WASHINGTON
(AP) -- For the first time, the Census Bureau is giving U.S. households a
chance to respond to government surveys over the Internet, part of a
bid to save costs and boost sagging response rates in a digital age.
The
new online option will supplement the traditional census mail-out
operation. It is a major shift for the agency, which has relied almost
exclusively on paper forms since 1970 but is now moving toward a more
Internet-based system after spending a record $13 billion on the 2010
census.
"The online response option is part of
an ongoing digital transformation at the Census Bureau," said Thomas
Mesenbourg, the Census Bureau's acting director. "The Census Bureau is
transforming to make responding to surveys more convenient, conducting
surveys more cost-effective and America's statistics more accessible on
digital and mobile devices."
Beginning this
week, more than 3.5 million U.S. households that are randomly selected
each year to participate in the American Community Survey will be sent
letters asking them to respond online.

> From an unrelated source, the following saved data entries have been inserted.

(* ===== verification/FatIo.v ===== *)
(** * Byte streams of the FAT driver ([modified_dependencies/rust-fatfs])

    Errors and results, the [Read], [Write] and [Seek] traits with their
    provided methods, the little-endian helpers ([io.rs]), and [DiskSlice], the
    window of a disk through which the allocation table is accessed ([fs.rs]).
    [StreamSpec] is the contract of a stream that does not fail; [DiskSlice]
    discharges it from the contract of the disk under it. *)

From S2P Require Import Prelude Bytes.

(** ** Errors *)

(** [Error<T>]; the error [T] the storage itself reports is not told apart. *)
Inductive Error :=
| EIo
| EUnexpectedEof
| EWriteZero
| EInvalidInput
| ENotFound
| EAlreadyExists
| EDirectoryIsNotEmpty
| ECorruptedFileSystem
| ENotEnoughSpace
| EInvalidFileNameLength
| EUnsupportedFileNameCharacter.

#[export] Instance Error_eq_dec : EqDecision Error.
Proof. solve_decision. Defined.

(** [IoError for Error<T>]: the errors of the storage (of kinds [Uncategorized],
    [UnexpectedEof] and [WriteZero]) are never to be retried. *)
Definition is_interrupted (e : Error) : bool :=
  match e with EIo => false | _ => false end.

Inductive result (A : Type) :=
| Ok (a : A)
| Err (e : Error).
Arguments Ok {A}.
Arguments Err {A}.

(** [FM D A]: a call with [?] that may panic and works on a stream [D]. *)
Definition FM (D A : Type) : Type := D → outcome (result A * D).

#[export] Instance FM_ret {D} : MRet (FM D) := λ A a d, Ret (Ok a, d).
#[export] Instance FM_bind {D} : MBind (FM D) := λ A B f x d,
  match x d with
  | Ret (Ok a, d') => f a d'
  | Ret (Err e, d') => Ret (Err e, d')
  | Panic => Panic
  end.

Definition fail {D A} (e : Error) : FM D A := λ d, Ret (Err e, d).
Definition fpanic {D A} : FM D A := λ d, Panic.

(** The stream itself. *)
Definition this {D} : FM D D := λ d, Ret (Ok d, d).

(** Run [x]; on an error run [h] instead of returning it ([match ... Err(e)]). *)
Definition catch {D A} (x : FM D A) (h : Error → FM D A) : FM D A := λ d,
  match x d with Ret (Err e, d') => h e d' | r => r end.

(** ** The traits *)

Inductive SeekFrom :=
| SStart (n : Z)
| SEnd (n : Z)
| SCurrent (n : Z).

(** The three traits over an error type: [read] returns the bytes put in the
    buffer of the given length; the last two fields are the errors
    [new_unexpected_eof_error] and [new_write_zero_error] of that type. *)
Class Stream (D : Type) := {
  read : Z → FM D (list Z);
  write : list Z → FM D Z;
  seek : SeekFrom → FM D Z;
  flush : FM D unit;
  unexpected_eof_error : Error;
  write_zero_error : Error }.

Section io.
Context {D : Type} `{Stream D}.

(** [Read::read_exact] for a buffer of [n] bytes; no error [is_interrupted],
    so each one is returned.  Every turn but the last
    reads at least one byte, so [n + 1] turns are enough. *)
Fixpoint read_exact_loop (fuel : nat) (n : Z) (acc : list Z) : FM D (list Z) :=
  match fuel with
  | O => fpanic
  | S fuel =>
      if n =? 0 then mret acc
      else
        bs ← read n;
        match bs with
        | [] => fail unexpected_eof_error
        | _ => read_exact_loop fuel (n - Z.of_nat (length bs)) (acc ++ bs)
        end
  end.

Definition read_exact (n : Z) : FM D (list Z) := read_exact_loop (Z.to_nat n + 1) n [].

(** [Write::write_all] *)
Fixpoint write_all_loop (fuel : nat) (buf : list Z) : FM D unit :=
  match fuel with
  | O => fpanic
  | S fuel =>
      match buf with
      | [] => mret tt
      | _ =>
          n ← write buf;
          if n =? 0 then fail write_zero_error
          else write_all_loop fuel (drop (Z.to_nat n) buf)
      end
  end.

Definition write_all (buf : list Z) : FM D unit := write_all_loop (length buf + 1) buf.
End io.

Section le_ext.
Context {D : Type} `{Stream D}.

Definition read_u8 : FM D Z := bs ← read_exact 1; mret (le_combine bs).
Definition read_u16_le : FM D Z := bs ← read_exact 2; mret (le_combine bs).
Definition read_u32_le : FM D Z := bs ← read_exact 4; mret (le_combine bs).

Definition write_u8 (n : Z) : FM D unit := write_all (le_split 1 n).
Definition write_u16_le (n : Z) : FM D unit := write_all (le_split 2 n).
Definition write_u32_le (n : Z) : FM D unit := write_all (le_split 4 n).

(** [write_zeros] of [fs.rs]: blocks of at most 512 zero bytes. *)
Fixpoint write_zeros_loop (fuel : nat) (len : Z) : FM D unit :=
  match fuel with
  | O => fpanic
  | S fuel =>
      if 0 <? len then
        let write_size := Z.min len 512 in
        _ ← write_all (replicate (Z.to_nat write_size) 0);
        write_zeros_loop fuel (len - write_size)
      else mret tt
  end.

Definition write_zeros (len : Z) : FM D unit := write_zeros_loop (Z.to_nat len + 1) len.
End le_ext.

(** ** [DiskSlice] *)

Record DiskSlice (D : Type) := mkSlice {
  begin : Z; slice_size : Z; offset : Z; mirrors : Z; inner : D }.
Arguments mkSlice {D}.
Arguments begin {D}.
Arguments slice_size {D}.
Arguments offset {D}.
Arguments mirrors {D}.
Arguments inner {D}.

Section slice.
Context {D : Type} `{Stream D}.
Implicit Types s : DiskSlice D.

Definition slice_new (b sz mir : Z) (d : D) : DiskSlice D := mkSlice b sz 0 mir d.

Definition abs_pos s : Z := wrap64 (begin s + offset s).

(** A call on the inner storage, with the slice's other fields kept. *)
Definition on_inner {A} (x : FM D A) : FM (DiskSlice D) A := λ s,
  match x (inner s) with
  | Ret (r, d) => Ret (r, mkSlice (begin s) (slice_size s) (offset s) (mirrors s) d)
  | Panic => Panic
  end.

Definition advance (n : Z) : FM (DiskSlice D) unit := λ s,
  Ret (Ok tt, mkSlice (begin s) (slice_size s) (wrap64 (offset s + n)) (mirrors s) (inner s)).

Definition slice_read (n : Z) : FM (DiskSlice D) (list Z) := λ s,
  let off := wrap64 (begin s + offset s) in
  let read_size := Z.min (wrap64 (slice_size s - offset s)) n in
  (_ ← on_inner (seek (SStart off));
   bs ← on_inner (read read_size);
   _ ← advance (Z.of_nat (length bs));
   mret bs) s.

(** The loop over the mirrors. *)
Fixpoint write_mirrors (n : nat) (off sz i : Z) (buf : list Z) : FM D unit :=
  match n with
  | O => mret tt
  | S n =>
      _ ← seek (SStart (wrap64 (off + wrap64 (i * sz))));
      _ ← write_all buf;
      write_mirrors n off sz (i + 1) buf
  end.

Definition slice_write (buf : list Z) : FM (DiskSlice D) Z := λ s,
  let off := wrap64 (begin s + offset s) in
  let write_size := Z.min (wrap64 (slice_size s - offset s)) (Z.of_nat (length buf)) in
  if write_size =? 0 then Ret (Ok 0, s)
  else
    (_ ← on_inner (write_mirrors (Z.to_nat (mirrors s)) off (slice_size s) 0
                     (take (Z.to_nat write_size) buf));
     _ ← advance write_size;
     mret write_size) s.

(** [i64::try_from], [checked_add] and [u64::try_from]. *)
Definition checked_i64 (x : Z) : option Z :=
  if (- 2 ^ 63 <=? x) && (x <? 2 ^ 63) then Some x else None.

Definition checked_offset (base delta : Z) : option Z :=
  b ← checked_i64 base; n ← checked_i64 (b + delta); if 0 <=? n then Some n else None.

Definition slice_seek (pos : SeekFrom) : FM (DiskSlice D) Z := λ s,
  let new_offset_opt :=
    match pos with
    | SCurrent x => checked_offset (offset s) x
    | SStart x => Some x
    | SEnd o => checked_offset (slice_size s) o
    end in
  match new_offset_opt with
  | Some new_offset =>
      if slice_size s <? new_offset then Ret (Err EInvalidInput, s)
      else Ret (Ok new_offset,
                mkSlice (begin s) (slice_size s) new_offset (mirrors s) (inner s))
  | None => Ret (Err EInvalidInput, s)
  end.

#[export] Instance DiskSlice_stream : Stream (DiskSlice D) :=
  {| read := slice_read; write := slice_write; seek := slice_seek;
     flush := on_inner flush;
     unexpected_eof_error := EUnexpectedEof; write_zero_error := EWriteZero |}.
End slice.

(** ** The contract of a stream *)

(** [ok]: the stream is usable; [data] what it holds and [pos] where it is. *)
Class StreamSpec (D : Type) {HD : Stream D} := {
  ok : D → Prop;
  data : D → list Z;
  pos : D → Z;
  bytes_ok d : ok d → Forall (word 8) (data d);
  len_ok d : ok d → word 63 (len (data d));
  pos_ok d : ok d → 0 <= pos d <= len (data d);
  read_ok d n : ok d → 0 <= n →
    ∃ bs d', read n d = Ret (Ok bs, d') ∧ ok d' ∧ data d' = data d ∧
      len bs <= n ∧ bs = bytes_at (pos d) (len bs) (data d) ∧
      pos d' = pos d + len bs ∧ (0 < n → pos d < len (data d) → 0 < len bs);
  write_ok d bs : ok d → Forall (word 8) bs → pos d + len bs <= len (data d) →
    ∃ n d', write bs d = Ret (Ok n, d') ∧ ok d' ∧ 0 <= n <= len bs ∧
      data d' = splice (pos d) (take (Z.to_nat n) bs) (data d) ∧
      pos d' = pos d + n ∧ (0 < len bs → 0 < n);
  seek_ok d p : ok d → 0 <= p <= len (data d) →
    ∃ d', seek (SStart p) d = Ret (Ok p, d') ∧ ok d' ∧ data d' = data d ∧ pos d' = p;
  seek_cur_ok d x : ok d → 0 <= pos d + x <= len (data d) →
    ∃ d', seek (SCurrent x) d = Ret (Ok (pos d + x), d') ∧ ok d' ∧ data d' = data d ∧
      pos d' = pos d + x;
  flush_ok d : ok d →
    ∃ d', flush d = Ret (Ok tt, d') ∧ ok d' ∧ data d' = data d ∧ pos d' = pos d }.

The ACS questionnaire, formerly
known as the census "long form," asks households for wide-ranging
details from education and income to disabilities, language use and
commute times.
The Census Bureau also will add
a new series of questions on computer and Internet usage to the survey,
with data gathered becoming available beginning in 2014.
If
households don't respond within two weeks, the Census Bureau will send
out copies of paper surveys and follow up with interviews by phone or in
person.
The Census Bureau said it is hoping
to tap into the changing information habits of Americans, especially
younger adults, who are increasingly turning to computers, tablets and
smartphones for their communications. Over the last two censuses, the
government has struggled with decreasing response rates, due to a
combination of perceived inconvenience and concerns about revealing
personal information in surveys.
Perhaps
equally important, the Census Bureau believes higher response rates
could eventually reduce costs, mainly by decreasing the need to mail out
voluminous forms or dispatch hundreds of thousands of survey-takers
each month to individual homes. At least initially, officials estimate
the switch could shave $3 million off the price of conducting the
American Community Survey, which cost taxpayers roughly $250 million in
2012.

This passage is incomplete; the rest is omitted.